__Exercise brief__. Repeat the records exactly, so that each line matches the original.

Dataset entries
----
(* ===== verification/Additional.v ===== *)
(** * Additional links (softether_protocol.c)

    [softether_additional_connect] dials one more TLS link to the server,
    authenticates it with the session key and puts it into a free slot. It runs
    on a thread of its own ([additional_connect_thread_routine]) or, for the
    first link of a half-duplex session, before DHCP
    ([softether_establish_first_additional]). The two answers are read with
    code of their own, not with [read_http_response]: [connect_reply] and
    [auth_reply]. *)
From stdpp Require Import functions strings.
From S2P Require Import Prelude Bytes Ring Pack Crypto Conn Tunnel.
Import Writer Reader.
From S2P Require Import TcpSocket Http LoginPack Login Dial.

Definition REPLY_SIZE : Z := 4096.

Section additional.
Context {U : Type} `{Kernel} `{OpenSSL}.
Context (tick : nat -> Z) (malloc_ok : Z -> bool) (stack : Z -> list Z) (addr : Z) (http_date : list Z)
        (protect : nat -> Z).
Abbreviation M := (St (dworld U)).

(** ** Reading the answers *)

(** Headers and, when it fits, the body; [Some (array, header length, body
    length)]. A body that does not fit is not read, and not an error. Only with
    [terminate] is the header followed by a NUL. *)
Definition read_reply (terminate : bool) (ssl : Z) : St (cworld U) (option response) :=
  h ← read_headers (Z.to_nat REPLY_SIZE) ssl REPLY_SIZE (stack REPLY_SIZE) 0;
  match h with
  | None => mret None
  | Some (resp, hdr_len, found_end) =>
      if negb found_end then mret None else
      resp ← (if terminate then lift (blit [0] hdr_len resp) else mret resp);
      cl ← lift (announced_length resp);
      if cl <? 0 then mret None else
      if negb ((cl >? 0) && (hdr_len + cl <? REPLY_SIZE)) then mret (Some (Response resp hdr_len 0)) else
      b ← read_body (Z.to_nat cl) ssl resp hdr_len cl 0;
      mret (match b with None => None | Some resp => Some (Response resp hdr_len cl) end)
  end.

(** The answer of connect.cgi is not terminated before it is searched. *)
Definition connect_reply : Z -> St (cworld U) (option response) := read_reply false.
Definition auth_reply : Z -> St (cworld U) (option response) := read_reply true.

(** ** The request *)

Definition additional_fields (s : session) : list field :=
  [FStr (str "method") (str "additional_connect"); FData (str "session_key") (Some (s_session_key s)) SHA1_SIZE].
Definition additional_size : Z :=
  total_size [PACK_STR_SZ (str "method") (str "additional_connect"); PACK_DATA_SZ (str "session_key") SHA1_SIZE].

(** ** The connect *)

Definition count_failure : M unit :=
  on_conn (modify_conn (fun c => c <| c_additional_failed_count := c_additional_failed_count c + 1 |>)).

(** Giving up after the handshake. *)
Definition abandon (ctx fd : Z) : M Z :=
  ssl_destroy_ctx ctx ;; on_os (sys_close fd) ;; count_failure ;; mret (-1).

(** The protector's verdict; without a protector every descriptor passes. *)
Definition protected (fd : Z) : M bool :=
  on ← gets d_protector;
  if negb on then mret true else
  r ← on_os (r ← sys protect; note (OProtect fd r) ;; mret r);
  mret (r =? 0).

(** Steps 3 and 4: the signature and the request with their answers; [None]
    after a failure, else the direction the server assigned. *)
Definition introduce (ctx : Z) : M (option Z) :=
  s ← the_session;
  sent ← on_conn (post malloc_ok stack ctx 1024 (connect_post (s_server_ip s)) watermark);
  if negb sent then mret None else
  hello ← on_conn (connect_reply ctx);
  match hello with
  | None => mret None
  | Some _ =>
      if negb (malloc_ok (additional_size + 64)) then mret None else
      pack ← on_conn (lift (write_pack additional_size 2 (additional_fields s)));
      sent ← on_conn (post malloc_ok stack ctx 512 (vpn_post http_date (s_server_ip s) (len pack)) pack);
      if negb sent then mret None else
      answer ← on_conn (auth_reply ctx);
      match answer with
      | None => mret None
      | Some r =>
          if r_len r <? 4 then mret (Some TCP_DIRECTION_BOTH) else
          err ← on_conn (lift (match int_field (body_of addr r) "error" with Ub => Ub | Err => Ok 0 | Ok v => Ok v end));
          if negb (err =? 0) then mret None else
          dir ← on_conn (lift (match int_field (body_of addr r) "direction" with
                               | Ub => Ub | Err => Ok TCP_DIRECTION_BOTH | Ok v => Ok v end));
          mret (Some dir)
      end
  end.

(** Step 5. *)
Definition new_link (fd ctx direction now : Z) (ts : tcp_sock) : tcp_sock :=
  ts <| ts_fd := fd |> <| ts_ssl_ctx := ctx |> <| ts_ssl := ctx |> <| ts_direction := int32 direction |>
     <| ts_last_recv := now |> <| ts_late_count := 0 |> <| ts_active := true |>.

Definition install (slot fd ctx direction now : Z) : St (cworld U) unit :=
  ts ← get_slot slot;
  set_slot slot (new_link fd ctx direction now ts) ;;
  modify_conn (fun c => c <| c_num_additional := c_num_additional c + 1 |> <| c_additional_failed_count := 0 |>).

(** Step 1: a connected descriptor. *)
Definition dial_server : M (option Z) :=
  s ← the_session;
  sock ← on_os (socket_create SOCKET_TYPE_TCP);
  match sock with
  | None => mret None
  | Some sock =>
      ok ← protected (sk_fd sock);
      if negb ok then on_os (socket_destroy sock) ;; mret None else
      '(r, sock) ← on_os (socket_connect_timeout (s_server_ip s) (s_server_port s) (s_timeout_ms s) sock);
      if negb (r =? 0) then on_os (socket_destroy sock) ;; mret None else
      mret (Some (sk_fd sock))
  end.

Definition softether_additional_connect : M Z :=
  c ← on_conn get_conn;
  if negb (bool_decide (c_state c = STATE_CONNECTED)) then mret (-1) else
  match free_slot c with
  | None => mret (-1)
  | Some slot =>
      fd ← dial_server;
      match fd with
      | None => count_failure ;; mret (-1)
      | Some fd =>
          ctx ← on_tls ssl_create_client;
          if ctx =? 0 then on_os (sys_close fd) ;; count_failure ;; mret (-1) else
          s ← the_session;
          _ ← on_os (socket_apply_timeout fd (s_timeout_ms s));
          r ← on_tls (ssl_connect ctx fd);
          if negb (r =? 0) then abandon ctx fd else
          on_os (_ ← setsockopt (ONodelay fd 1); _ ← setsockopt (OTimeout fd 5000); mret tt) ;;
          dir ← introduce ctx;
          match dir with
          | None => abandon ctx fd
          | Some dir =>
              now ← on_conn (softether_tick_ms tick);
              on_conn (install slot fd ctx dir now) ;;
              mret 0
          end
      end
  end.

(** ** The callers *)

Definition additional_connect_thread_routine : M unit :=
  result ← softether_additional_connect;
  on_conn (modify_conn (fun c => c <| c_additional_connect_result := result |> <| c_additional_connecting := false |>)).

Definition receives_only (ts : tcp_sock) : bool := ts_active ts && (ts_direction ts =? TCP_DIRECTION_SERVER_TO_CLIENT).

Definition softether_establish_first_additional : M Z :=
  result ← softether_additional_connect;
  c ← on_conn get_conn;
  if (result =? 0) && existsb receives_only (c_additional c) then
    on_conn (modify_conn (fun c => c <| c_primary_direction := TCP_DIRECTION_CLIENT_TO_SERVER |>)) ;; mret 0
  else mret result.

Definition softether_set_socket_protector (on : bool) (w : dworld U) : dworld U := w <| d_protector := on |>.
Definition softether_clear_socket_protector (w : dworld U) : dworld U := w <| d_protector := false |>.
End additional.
----
__Reply__.
(* ===== verification/Additional.v ===== *)
(** * Additional links (softether_protocol.c)

    [softether_additional_connect] dials one more TLS link to the server,
    authenticates it with the session key and puts it into a free slot. It runs
    on a thread of its own ([additional_connect_thread_routine]) or, for the
    first link of a half-duplex session, before DHCP
    ([softether_establish_first_additional]). The two answers are read with
    code of their own, not with [read_http_response]: [connect_reply] and
    [auth_reply]. *)
From stdpp Require Import functions strings.
From S2P Require Import Prelude Bytes Ring Pack Crypto Conn Tunnel.
Import Writer Reader.
From S2P Require Import TcpSocket Http LoginPack Login Dial.

Definition REPLY_SIZE : Z := 4096.

Section additional.
Context {U : Type} `{Kernel} `{OpenSSL}.
Context (tick : nat -> Z) (malloc_ok : Z -> bool) (stack : Z -> list Z) (addr : Z) (http_date : list Z)
        (protect : nat -> Z).
Abbreviation M := (St (dworld U)).

(** ** Reading the answers *)

(** Headers and, when it fits, the body; [Some (array, header length, body
    length)]. A body that does not fit is not read, and not an error. Only with
    [terminate] is the header followed by a NUL. *)
Definition read_reply (terminate : bool) (ssl : Z) : St (cworld U) (option response) :=
  h ← read_headers (Z.to_nat REPLY_SIZE) ssl REPLY_SIZE (stack REPLY_SIZE) 0;
  match h with
  | None => mret None
  | Some (resp, hdr_len, found_end) =>
      if negb found_end then mret None else
      resp ← (if terminate then lift (blit [0] hdr_len resp) else mret resp);
      cl ← lift (announced_length resp);
      if cl <? 0 then mret None else
      if negb ((cl >? 0) && (hdr_len + cl <? REPLY_SIZE)) then mret (Some (Response resp hdr_len 0)) else
      b ← read_body (Z.to_nat cl) ssl resp hdr_len cl 0;
      mret (match b with None => None | Some resp => Some (Response resp hdr_len cl) end)
  end.

(** The answer of connect.cgi is not terminated before it is searched. *)
Definition connect_reply : Z -> St (cworld U) (option response) := read_reply false.
Definition auth_reply : Z -> St (cworld U) (option response) := read_reply true.

(** ** The request *)

Definition additional_fields (s : session) : list field :=
  [FStr (str "method") (str "additional_connect"); FData (str "session_key") (Some (s_session_key s)) SHA1_SIZE].
Definition additional_size : Z :=
  total_size [PACK_STR_SZ (str "method") (str "additional_connect"); PACK_DATA_SZ (str "session_key") SHA1_SIZE].

(** ** The connect *)

Definition count_failure : M unit :=
  on_conn (modify_conn (fun c => c <| c_additional_failed_count := c_additional_failed_count c + 1 |>)).

(** Giving up after the handshake. *)
Definition abandon (ctx fd : Z) : M Z :=
  ssl_destroy_ctx ctx ;; on_os (sys_close fd) ;; count_failure ;; mret (-1).

(** The protector's verdict; without a protector every descriptor passes. *)
Definition protected (fd : Z) : M bool :=
  on ← gets d_protector;
  if negb on then mret true else
  r ← on_os (r ← sys protect; note (OProtect fd r) ;; mret r);
  mret (r =? 0).

(** Steps 3 and 4: the signature and the request with their answers; [None]
    after a failure, else the direction the server assigned. *)
Definition introduce (ctx : Z) : M (option Z) :=
  s ← the_session;
  sent ← on_conn (post malloc_ok stack ctx 1024 (connect_post (s_server_ip s)) watermark);
  if negb sent then mret None else
  hello ← on_conn (connect_reply ctx);
  match hello with
  | None => mret None
  | Some _ =>
      if negb (malloc_ok (additional_size + 64)) then mret None else
      pack ← on_conn (lift (write_pack additional_size 2 (additional_fields s)));
      sent ← on_conn (post malloc_ok stack ctx 512 (vpn_post http_date (s_server_ip s) (len pack)) pack);
      if negb sent then mret None else
      answer ← on_conn (auth_reply ctx);
      match answer with
      | None => mret None
      | Some r =>
          if r_len r <? 4 then mret (Some TCP_DIRECTION_BOTH) else
          err ← on_conn (lift (match int_field (body_of addr r) "error" with Ub => Ub | Err => Ok 0 | Ok v => Ok v end));
          if negb (err =? 0) then mret None else
          dir ← on_conn (lift (match int_field (body_of addr r) "direction" with
                               | Ub => Ub | Err => Ok TCP_DIRECTION_BOTH | Ok v => Ok v end));
          mret (Some dir)
      end
  end.

(** Step 5. *)
Definition new_link (fd ctx direction now : Z) (ts : tcp_sock) : tcp_sock :=
  ts <| ts_fd := fd |> <| ts_ssl_ctx := ctx |> <| ts_ssl := ctx |> <| ts_direction := int32 direction |>
     <| ts_last_recv := now |> <| ts_late_count := 0 |> <| ts_active := true |>.

Definition install (slot fd ctx direction now : Z) : St (cworld U) unit :=
  ts ← get_slot slot;
  set_slot slot (new_link fd ctx direction now ts) ;;
  modify_conn (fun c => c <| c_num_additional := c_num_additional c + 1 |> <| c_additional_failed_count := 0 |>).

(** Step 1: a connected descriptor. *)
Definition dial_server : M (option Z) :=
  s ← the_session;
  sock ← on_os (socket_create SOCKET_TYPE_TCP);
  match sock with
  | None => mret None
  | Some sock =>
      ok ← protected (sk_fd sock);
      if negb ok then on_os (socket_destroy sock) ;; mret None else
      '(r, sock) ← on_os (socket_connect_timeout (s_server_ip s) (s_server_port s) (s_timeout_ms s) sock);
      if negb (r =? 0) then on_os (socket_destroy sock) ;; mret None else
      mret (Some (sk_fd sock))
  end.

Definition softether_additional_connect : M Z :=
  c ← on_conn get_conn;
  if negb (bool_decide (c_state c = STATE_CONNECTED)) then mret (-1) else
  match free_slot c with
  | None => mret (-1)
  | Some slot =>
      fd ← dial_server;
      match fd with
      | None => count_failure ;; mret (-1)
      | Some fd =>
          ctx ← on_tls ssl_create_client;
          if ctx =? 0 then on_os (sys_close fd) ;; count_failure ;; mret (-1) else
          s ← the_session;
          _ ← on_os (socket_apply_timeout fd (s_timeout_ms s));
          r ← on_tls (ssl_connect ctx fd);
          if negb (r =? 0) then abandon ctx fd else
          on_os (_ ← setsockopt (ONodelay fd 1); _ ← setsockopt (OTimeout fd 5000); mret tt) ;;
          dir ← introduce ctx;
          match dir with
          | None => abandon ctx fd
          | Some dir =>
              now ← on_conn (softether_tick_ms tick);
              on_conn (install slot fd ctx dir now) ;;
              mret 0
          end
      end
  end.

(** ** The callers *)

Definition additional_connect_thread_routine : M unit :=
  result ← softether_additional_connect;
  on_conn (modify_conn (fun c => c <| c_additional_connect_result := result |> <| c_additional_connecting := false |>)).

Definition receives_only (ts : tcp_sock) : bool := ts_active ts && (ts_direction ts =? TCP_DIRECTION_SERVER_TO_CLIENT).

Definition softether_establish_first_additional : M Z :=
  result ← softether_additional_connect;
  c ← on_conn get_conn;
  if (result =? 0) && existsb receives_only (c_additional c) then
    on_conn (modify_conn (fun c => c <| c_primary_direction := TCP_DIRECTION_CLIENT_TO_SERVER |>)) ;; mret 0
  else mret result.

Definition softether_set_socket_protector (on : bool) (w : dworld U) : dworld U := w <| d_protector := on |>.
Definition softether_clear_socket_protector (w : dworld U) : dworld U := w <| d_protector := false |>.
End additional.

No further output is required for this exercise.